What the task requires
Start at the line in the entries below that contains "match l with", stop at the line that contains "if credentialName k", and output exactly the lines in that span, both ends included.

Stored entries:
——————
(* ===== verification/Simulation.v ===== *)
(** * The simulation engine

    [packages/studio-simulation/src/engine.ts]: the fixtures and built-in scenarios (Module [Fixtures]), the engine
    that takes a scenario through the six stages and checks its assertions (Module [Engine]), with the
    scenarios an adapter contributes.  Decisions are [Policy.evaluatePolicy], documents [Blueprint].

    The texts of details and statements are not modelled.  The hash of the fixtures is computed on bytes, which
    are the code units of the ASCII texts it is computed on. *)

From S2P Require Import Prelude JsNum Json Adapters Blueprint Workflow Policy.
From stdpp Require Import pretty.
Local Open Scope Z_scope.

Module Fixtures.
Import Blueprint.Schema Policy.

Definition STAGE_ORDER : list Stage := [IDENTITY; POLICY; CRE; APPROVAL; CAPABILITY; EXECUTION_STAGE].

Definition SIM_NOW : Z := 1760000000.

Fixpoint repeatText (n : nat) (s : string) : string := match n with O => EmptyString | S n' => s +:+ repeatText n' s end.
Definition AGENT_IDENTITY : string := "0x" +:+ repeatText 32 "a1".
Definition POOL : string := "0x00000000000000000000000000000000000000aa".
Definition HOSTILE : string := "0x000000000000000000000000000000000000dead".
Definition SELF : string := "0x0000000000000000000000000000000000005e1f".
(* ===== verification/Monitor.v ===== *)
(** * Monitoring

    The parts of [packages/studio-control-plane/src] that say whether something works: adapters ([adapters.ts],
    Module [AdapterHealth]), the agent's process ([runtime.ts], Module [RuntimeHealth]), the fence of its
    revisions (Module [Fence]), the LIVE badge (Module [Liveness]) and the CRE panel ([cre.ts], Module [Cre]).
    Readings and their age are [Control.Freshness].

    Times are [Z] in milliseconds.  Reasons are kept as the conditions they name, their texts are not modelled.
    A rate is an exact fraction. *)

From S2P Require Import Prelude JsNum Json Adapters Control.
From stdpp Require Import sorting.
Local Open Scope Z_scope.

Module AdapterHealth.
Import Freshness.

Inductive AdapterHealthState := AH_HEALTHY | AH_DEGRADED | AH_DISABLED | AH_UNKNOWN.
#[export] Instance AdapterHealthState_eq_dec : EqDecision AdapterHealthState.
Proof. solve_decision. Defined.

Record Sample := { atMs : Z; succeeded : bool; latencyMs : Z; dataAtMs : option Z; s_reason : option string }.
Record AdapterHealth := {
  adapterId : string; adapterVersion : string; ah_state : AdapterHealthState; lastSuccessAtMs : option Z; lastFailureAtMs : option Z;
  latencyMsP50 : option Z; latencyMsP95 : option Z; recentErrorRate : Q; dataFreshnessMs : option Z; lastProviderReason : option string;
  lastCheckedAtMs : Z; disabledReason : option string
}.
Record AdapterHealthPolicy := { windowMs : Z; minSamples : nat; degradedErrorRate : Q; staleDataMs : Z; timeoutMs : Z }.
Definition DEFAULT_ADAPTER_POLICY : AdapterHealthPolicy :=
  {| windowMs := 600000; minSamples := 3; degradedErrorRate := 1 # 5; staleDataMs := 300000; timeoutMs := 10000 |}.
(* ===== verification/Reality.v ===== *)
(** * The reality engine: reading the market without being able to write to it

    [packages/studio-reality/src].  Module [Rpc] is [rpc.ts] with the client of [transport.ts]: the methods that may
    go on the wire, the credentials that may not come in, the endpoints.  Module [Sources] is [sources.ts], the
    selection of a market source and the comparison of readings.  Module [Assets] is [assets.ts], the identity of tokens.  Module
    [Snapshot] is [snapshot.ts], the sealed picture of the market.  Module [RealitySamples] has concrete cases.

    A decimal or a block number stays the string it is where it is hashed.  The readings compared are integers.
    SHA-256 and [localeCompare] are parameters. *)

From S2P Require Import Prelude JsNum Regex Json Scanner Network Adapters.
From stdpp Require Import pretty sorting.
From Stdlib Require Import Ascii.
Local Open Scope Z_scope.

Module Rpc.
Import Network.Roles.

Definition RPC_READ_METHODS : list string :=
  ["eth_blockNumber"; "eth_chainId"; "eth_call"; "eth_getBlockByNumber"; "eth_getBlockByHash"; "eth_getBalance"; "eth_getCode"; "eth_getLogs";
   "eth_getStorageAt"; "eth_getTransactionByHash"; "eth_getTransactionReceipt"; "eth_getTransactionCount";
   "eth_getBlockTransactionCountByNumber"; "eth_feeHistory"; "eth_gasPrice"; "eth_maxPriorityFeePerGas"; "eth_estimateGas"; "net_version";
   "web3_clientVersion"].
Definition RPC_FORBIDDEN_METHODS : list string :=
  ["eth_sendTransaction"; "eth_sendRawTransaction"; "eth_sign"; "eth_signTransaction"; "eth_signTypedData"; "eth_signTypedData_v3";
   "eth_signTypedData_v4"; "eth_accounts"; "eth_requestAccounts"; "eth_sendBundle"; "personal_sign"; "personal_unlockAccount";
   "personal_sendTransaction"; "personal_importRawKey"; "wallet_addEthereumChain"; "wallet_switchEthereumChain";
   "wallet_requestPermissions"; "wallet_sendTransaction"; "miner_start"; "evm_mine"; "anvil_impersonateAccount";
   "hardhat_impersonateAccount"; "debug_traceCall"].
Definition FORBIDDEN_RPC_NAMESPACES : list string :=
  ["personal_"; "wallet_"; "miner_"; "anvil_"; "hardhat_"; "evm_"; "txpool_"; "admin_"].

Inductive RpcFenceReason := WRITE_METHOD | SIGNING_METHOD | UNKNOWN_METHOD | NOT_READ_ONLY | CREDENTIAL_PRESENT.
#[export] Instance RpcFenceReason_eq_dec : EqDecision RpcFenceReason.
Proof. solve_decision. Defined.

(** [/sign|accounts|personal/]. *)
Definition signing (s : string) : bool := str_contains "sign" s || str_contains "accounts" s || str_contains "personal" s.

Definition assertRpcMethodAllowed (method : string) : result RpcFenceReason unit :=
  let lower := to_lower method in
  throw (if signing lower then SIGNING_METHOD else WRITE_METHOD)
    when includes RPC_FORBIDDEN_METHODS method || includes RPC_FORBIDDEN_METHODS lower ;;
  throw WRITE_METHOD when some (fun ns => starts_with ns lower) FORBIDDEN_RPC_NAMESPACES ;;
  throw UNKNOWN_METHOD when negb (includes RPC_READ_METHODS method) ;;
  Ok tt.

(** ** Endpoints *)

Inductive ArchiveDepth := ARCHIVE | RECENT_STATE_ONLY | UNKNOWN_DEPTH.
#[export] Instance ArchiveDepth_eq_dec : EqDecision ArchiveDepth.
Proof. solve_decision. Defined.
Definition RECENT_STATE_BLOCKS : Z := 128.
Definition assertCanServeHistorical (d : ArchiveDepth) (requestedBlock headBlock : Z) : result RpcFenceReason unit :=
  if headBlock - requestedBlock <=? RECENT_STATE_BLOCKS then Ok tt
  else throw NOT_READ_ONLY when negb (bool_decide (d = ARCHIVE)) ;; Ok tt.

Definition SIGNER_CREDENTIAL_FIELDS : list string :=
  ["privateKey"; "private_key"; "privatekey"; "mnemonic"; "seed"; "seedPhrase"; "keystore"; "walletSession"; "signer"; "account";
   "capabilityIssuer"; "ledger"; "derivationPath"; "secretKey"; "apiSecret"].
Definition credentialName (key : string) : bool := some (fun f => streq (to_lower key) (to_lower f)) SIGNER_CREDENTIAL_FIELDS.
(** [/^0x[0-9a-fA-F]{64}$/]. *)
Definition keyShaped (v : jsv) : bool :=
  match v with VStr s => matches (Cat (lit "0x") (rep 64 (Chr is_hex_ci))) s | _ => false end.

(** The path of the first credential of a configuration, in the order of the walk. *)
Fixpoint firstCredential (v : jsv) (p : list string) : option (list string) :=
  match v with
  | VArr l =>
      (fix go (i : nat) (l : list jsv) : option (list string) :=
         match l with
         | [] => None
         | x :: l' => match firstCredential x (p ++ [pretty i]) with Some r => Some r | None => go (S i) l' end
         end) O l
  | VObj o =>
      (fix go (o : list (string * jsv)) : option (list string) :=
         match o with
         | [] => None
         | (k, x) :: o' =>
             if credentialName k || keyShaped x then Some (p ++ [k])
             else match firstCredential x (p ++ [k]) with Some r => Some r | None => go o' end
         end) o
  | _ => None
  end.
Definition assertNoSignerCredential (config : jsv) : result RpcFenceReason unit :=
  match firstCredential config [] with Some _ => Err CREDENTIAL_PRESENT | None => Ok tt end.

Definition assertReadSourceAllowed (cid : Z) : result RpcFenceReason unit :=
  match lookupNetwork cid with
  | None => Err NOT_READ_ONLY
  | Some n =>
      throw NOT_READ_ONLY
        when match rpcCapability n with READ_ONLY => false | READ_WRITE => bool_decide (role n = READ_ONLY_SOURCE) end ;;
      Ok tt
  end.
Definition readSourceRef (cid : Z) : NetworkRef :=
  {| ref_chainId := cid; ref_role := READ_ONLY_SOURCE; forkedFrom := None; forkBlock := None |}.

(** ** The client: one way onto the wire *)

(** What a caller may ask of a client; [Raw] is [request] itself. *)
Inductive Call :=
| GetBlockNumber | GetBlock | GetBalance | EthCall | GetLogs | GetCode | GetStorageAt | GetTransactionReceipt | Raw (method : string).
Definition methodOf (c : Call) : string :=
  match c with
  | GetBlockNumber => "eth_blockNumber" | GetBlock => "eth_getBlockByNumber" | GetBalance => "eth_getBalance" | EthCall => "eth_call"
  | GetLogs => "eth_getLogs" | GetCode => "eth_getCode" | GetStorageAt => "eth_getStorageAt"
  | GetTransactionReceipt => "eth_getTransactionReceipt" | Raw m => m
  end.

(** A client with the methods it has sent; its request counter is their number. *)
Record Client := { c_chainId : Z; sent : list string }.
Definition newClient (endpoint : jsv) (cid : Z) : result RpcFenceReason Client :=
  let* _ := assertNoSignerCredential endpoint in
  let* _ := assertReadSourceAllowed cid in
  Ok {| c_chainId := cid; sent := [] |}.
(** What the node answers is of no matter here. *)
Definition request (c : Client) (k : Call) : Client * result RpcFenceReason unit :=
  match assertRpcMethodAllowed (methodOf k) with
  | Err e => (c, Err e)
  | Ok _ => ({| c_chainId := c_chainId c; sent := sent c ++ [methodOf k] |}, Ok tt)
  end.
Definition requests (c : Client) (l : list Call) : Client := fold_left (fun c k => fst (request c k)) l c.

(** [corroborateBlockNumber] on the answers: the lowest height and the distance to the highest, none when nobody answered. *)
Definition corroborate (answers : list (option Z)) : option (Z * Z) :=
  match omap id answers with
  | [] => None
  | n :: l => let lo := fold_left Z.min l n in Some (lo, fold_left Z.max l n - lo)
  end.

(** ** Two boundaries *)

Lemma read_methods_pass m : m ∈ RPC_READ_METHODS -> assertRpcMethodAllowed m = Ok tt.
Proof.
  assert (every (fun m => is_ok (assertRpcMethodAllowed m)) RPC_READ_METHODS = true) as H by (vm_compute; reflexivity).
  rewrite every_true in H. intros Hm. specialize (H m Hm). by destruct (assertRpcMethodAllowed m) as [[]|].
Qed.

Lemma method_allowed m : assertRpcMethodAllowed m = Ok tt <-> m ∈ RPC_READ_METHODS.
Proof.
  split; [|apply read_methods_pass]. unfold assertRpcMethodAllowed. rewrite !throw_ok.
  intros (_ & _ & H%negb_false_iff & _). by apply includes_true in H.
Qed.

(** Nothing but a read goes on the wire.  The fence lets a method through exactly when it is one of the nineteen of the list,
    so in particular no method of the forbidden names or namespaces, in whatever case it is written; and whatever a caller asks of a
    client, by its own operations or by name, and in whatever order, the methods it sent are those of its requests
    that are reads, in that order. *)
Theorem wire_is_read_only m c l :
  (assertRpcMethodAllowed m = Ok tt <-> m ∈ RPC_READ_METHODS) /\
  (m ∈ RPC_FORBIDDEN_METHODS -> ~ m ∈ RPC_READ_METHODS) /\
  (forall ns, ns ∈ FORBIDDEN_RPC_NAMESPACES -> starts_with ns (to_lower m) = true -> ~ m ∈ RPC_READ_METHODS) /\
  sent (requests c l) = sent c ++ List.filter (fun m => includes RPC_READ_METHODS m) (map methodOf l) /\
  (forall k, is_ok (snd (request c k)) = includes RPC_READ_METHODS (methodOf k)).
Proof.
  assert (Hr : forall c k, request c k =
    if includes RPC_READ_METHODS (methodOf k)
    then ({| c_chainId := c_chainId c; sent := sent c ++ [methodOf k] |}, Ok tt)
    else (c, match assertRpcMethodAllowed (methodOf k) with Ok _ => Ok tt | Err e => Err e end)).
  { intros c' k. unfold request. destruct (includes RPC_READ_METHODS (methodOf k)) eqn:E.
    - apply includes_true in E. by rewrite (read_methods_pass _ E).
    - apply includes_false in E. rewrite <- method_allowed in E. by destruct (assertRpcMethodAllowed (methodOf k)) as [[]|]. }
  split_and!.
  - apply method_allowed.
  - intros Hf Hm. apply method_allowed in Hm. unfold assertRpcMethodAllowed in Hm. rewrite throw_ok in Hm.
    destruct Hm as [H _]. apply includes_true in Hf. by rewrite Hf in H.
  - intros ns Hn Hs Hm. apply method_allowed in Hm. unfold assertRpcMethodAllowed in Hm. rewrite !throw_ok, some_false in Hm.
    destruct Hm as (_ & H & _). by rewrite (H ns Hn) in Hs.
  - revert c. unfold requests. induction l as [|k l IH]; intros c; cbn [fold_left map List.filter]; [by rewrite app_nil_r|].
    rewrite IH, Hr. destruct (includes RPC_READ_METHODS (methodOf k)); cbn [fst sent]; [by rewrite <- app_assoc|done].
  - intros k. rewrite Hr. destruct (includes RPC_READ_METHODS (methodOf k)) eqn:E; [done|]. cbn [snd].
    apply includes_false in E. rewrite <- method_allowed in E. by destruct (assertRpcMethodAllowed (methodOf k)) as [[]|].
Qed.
——————
Solved problem
         match l with
         | [] => None
         | x :: l' => match firstCredential x (p ++ [pretty i]) with Some r => Some r | None => go (S i) l' end
         end) O l
  | VObj o =>
      (fix go (o : list (string * jsv)) : option (list string) :=
         match o with
         | [] => None
         | (k, x) :: o' =>
             if credentialName k || keyShaped x then Some (p ++ [k])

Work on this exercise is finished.